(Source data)
◇ ◇ ◇ ◇ ◇

(* ===== verification/Buffer.v ===== *)
(** Node's [Buffer], as a list of bytes (integers in [0, 256)), with the
    fixed-width big-endian accessors the driver uses.  An access past the end
    and a value that does not fit both throw a [RangeError]. *)
From S2P Require Import Prelude.
From S2P Require Import JsNum.

Definition bytes_ok (buf : list Z) : Prop := digits_in 256 buf.

(** The [n] low bytes of [v], least significant first. *)
Fixpoint le_bytes (n : nat) (v : Z) : list Z :=
  match n with
  | O => []
  | S n' => v mod 256 :: le_bytes n' (v / 256)
  end.

Definition be_bytes (n : nat) (v : Z) : list Z := rev (le_bytes n v).

(** [v] read as a signed integer of [n] bytes. *)
Definition to_signed (n : nat) (v : Z) : Z :=
  if v <? 2 ^ (8 * Z.of_nat n - 1) then v else v - 2 ^ (8 * Z.of_nat n).

(** [buf.slice(i, j)] for [0 <= i]; a slice past the end is cut. *)
Definition slice (buf : list Z) (i j : nat) : list Z := take (j - i) (drop i buf).

(** [readUInt8], [readUInt16BE], [readUInt32BE] for [n] = 1, 2, 4. *)
Definition readUInt (n : nat) (buf : list Z) (off : nat) : result Z :=
  if (off + n <=? length buf)%nat then Ok (be_val 256 (slice buf off (off + n)))
  else Throw RangeError.

(** [readInt8], [readInt16BE], [readInt32BE]. *)
Definition readInt (n : nat) (buf : list Z) (off : nat) : result Z :=
  to_signed n <$> readUInt n buf off.

(** The bytes [writeUInt8], [writeUInt16BE], [writeUInt32BE] store. *)
Definition writeUInt (n : nat) (v : Z) : result (list Z) :=
  if (0 <=? v) && (v <? 2 ^ (8 * Z.of_nat n)) then Ok (be_bytes n v) else Throw RangeError.

(** The bytes [writeInt8], [writeInt16BE], [writeInt32BE] store. *)
Definition writeInt (n : nat) (v : Z) : result (list Z) :=
  if (- 2 ^ (8 * Z.of_nat n - 1) <=? v) && (v <? 2 ^ (8 * Z.of_nat n - 1))
  then Ok (be_bytes n v) else Throw RangeError.

(** [src.copy(buf, off)] within bounds. *)
Definition splice (buf : list Z) (off : nat) (bytes : list Z) : list Z :=
  take off buf ++ bytes ++ drop (off + length bytes) buf.

(** ** Facts *)

Lemma length_le_bytes n v : length (le_bytes n v) = n.
Proof. revert v; induction n as [|n IH]; intros v; cbn; [done|by rewrite IH]. Qed.

Lemma le_bytes_ok n v : bytes_ok (le_bytes n v).
Proof.
  revert v; induction n as [|n IH]; intros v; constructor; [|apply IH].
  apply Z.mod_pos_bound; lia.
Qed.

Lemma le_val_le_bytes n v : le_val 256 (le_bytes n v) = v mod 256 ^ Z.of_nat n.
Proof.
  revert v; induction n as [|n IH]; intros v; cbn [le_bytes le_val].
  - by rewrite Z.pow_0_r, Z.mod_1_r.
  - rewrite IH, Nat2Z.inj_succ, Z.pow_succ_r by lia.
    rewrite Z.rem_mul_r by (try apply Z.pow_pos_nonneg; lia). lia.
Qed.

Lemma pow256 n : 256 ^ Z.of_nat n = 2 ^ (8 * Z.of_nat n).
Proof. rewrite Z.pow_mul_r by lia. done. Qed.

Lemma length_be_bytes n v : length (be_bytes n v) = n.
Proof. unfold be_bytes. by rewrite length_rev, length_le_bytes. Qed.

Lemma be_bytes_ok n v : bytes_ok (be_bytes n v).
Proof. unfold be_bytes. apply Forall_rev, le_bytes_ok. Qed.

Lemma be_val_be_bytes n v : be_val 256 (be_bytes n v) = v mod 2 ^ (8 * Z.of_nat n).
Proof. unfold be_val, be_bytes. by rewrite rev_involutive, le_val_le_bytes, pow256. Qed.

Lemma be_val_bounds buf :
  bytes_ok buf -> 0 <= be_val 256 buf < 2 ^ (8 * Z.of_nat (length buf)).
Proof.
  intros H. rewrite <- pow256, <- length_rev. apply le_val_bounds; [lia|]. by apply Forall_rev.
Qed.

Lemma be_bytes_be_val buf : bytes_ok buf -> be_bytes (length buf) (be_val 256 buf) = buf.
Proof.
  intros H. unfold be_bytes. rewrite <- (rev_involutive buf) at 3. f_equal.
  apply (le_val_inj 256).
  - lia.
  - apply le_bytes_ok.
  - by apply Forall_rev.
  - by rewrite length_le_bytes, length_rev.
  - rewrite le_val_le_bytes. apply Z.mod_small.
    pose proof (be_val_bounds buf H). by rewrite pow256.
Qed.

Lemma slice_full buf : slice buf 0 (length buf) = buf.
Proof. unfold slice. by rewrite Nat.sub_0_r, take_ge. Qed.

(** Reading at the offset where [bytes] were put. *)
Lemma slice_app n pre bytes post :
  length bytes = n ->
  slice (pre ++ bytes ++ post) (length pre) (length pre + n) = bytes.
Proof.
  intros <-. unfold slice. replace (length pre + length bytes - length pre)%nat with (length bytes) by lia.
  by rewrite drop_app_length, take_app_length.
Qed.

Lemma to_signed_mod n v :
  (0 < n)%nat -> - 2 ^ (8 * Z.of_nat n - 1) <= v < 2 ^ (8 * Z.of_nat n - 1) ->
  to_signed n (v mod 2 ^ (8 * Z.of_nat n)) = v.
Proof.
  intros Hn Hv. unfold to_signed.
  assert (Hp : 2 ^ (8 * Z.of_nat n) = 2 * 2 ^ (8 * Z.of_nat n - 1)).
  { rewrite <- Z.pow_succ_r by lia. f_equal. lia. }
  rewrite Hp. set (h := 2 ^ _) in *.
  destruct (Z.lt_ge_cases v 0).
  - rewrite <- (Z.mod_add v 1), Z.mod_small by lia.
    destruct (Z.ltb_spec (v + 1 * (2 * h)) h); lia.
  - rewrite Z.mod_small by lia. destruct (Z.ltb_spec v h); lia.
Qed.

Lemma writeUInt_small n v : 0 <= v < 2 ^ (8 * Z.of_nat n) -> writeUInt n v = Ok (be_bytes n v).
Proof.
  intros Hv. unfold writeUInt.
  destruct (Z.leb_spec 0 v), (Z.ltb_spec v (2 ^ (8 * Z.of_nat n))); try lia. done.
Qed.

Lemma readUInt_writeUInt n v bytes pre post :
  writeUInt n v = Ok bytes -> readUInt n (pre ++ bytes ++ post) (length pre) = Ok v.
Proof.
  unfold writeUInt, readUInt. destruct (andb _ _) eqn:E; [intros [= <-]|done].
  apply andb_prop in E as [E1%Z.leb_le E2%Z.ltb_lt].
  rewrite !length_app, length_be_bytes.
  destruct (Nat.leb_spec (length pre + n) (length pre + (n + length post))); [|lia].
  rewrite slice_app, be_val_be_bytes by apply length_be_bytes.
  by rewrite Z.mod_small by lia.
Qed.

Lemma readInt_writeInt n v bytes pre post :
  (0 < n)%nat -> writeInt n v = Ok bytes ->
  readInt n (pre ++ bytes ++ post) (length pre) = Ok v.
Proof.
  intros Hn. unfold writeInt, readInt, readUInt. destruct (andb _ _) eqn:E; [intros [= <-]|done].
  apply andb_prop in E as [E1%Z.leb_le E2%Z.ltb_lt].
  rewrite !length_app, length_be_bytes.
  destruct (Nat.leb_spec (length pre + n) (length pre + (n + length post))); [|lia].
  rewrite slice_app, be_val_be_bytes by apply length_be_bytes. cbn.
  by rewrite to_signed_mod by done.
Qed.

Lemma writeInt_ok n v bytes :
  writeInt n v = Ok bytes -> bytes = be_bytes n v /\ length bytes = n /\ bytes_ok bytes.
Proof.
  unfold writeInt. destruct (andb _ _); [intros [= <-]|done].
  split; [done|]. split; [apply length_be_bytes | apply be_bytes_ok].
Qed.

Lemma writeUInt_ok n v bytes :
  writeUInt n v = Ok bytes -> bytes = be_bytes n v /\ length bytes = n /\ bytes_ok bytes.
Proof.
  unfold writeUInt. destruct (andb _ _); [intros [= <-]|done].
  split; [done|]. split; [apply length_be_bytes | apply be_bytes_ok].
Qed.

#[export] Hint Rewrite length_be_bytes length_le_bytes be_val_be_bytes : jsval.
#[export] Hint Resolve be_bytes_ok le_bytes_ok : jsval.

(** Bytes depend only on the value modulo [2^(8n)], and the bytes of a long
    value are those of its high part followed by those of its low part. *)
Lemma be_bytes_mod n v w :
  v mod 2 ^ (8 * Z.of_nat n) = w mod 2 ^ (8 * Z.of_nat n) -> be_bytes n v = be_bytes n w.
Proof.
  intros E. rewrite <- (be_bytes_be_val (be_bytes n v)), <- (be_bytes_be_val (be_bytes n w)) by apply be_bytes_ok.
  by rewrite !length_be_bytes, !be_val_be_bytes, E.
Qed.

Lemma le_bytes_app a b v : le_bytes (a + b) v = le_bytes a v ++ le_bytes b (v / 256 ^ Z.of_nat a).
Proof.
  revert v. induction a as [|a IH]; intros v; cbn [le_bytes Nat.add app].
  - by rewrite Z.div_1_r.
  - rewrite IH, Nat2Z.inj_succ, Z.pow_succ_r by lia.
    rewrite Z.div_div by (try (apply Z.pow_pos_nonneg); lia). done.
Qed.

Lemma be_bytes_app a b v : be_bytes (a + b) v = be_bytes a (v / 256 ^ Z.of_nat b) ++ be_bytes b v.
Proof. unfold be_bytes. by rewrite Nat.add_comm, le_bytes_app, rev_app_distr. Qed.

Lemma be_bytes_S n v : be_bytes (S n) v = be_bytes n (v / 256) ++ [v mod 256].
Proof. done. Qed.

Lemma be_bytes_head n v : be_bytes (S n) v = (v / 256 ^ Z.of_nat n) mod 256 :: be_bytes n v.
Proof. by rewrite (be_bytes_app 1 n). Qed.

◇ ◇ ◇ ◇ ◇

## Your objective
In the data above, tally the lines holding "Require" and answer with the figure only.

## Answer section
2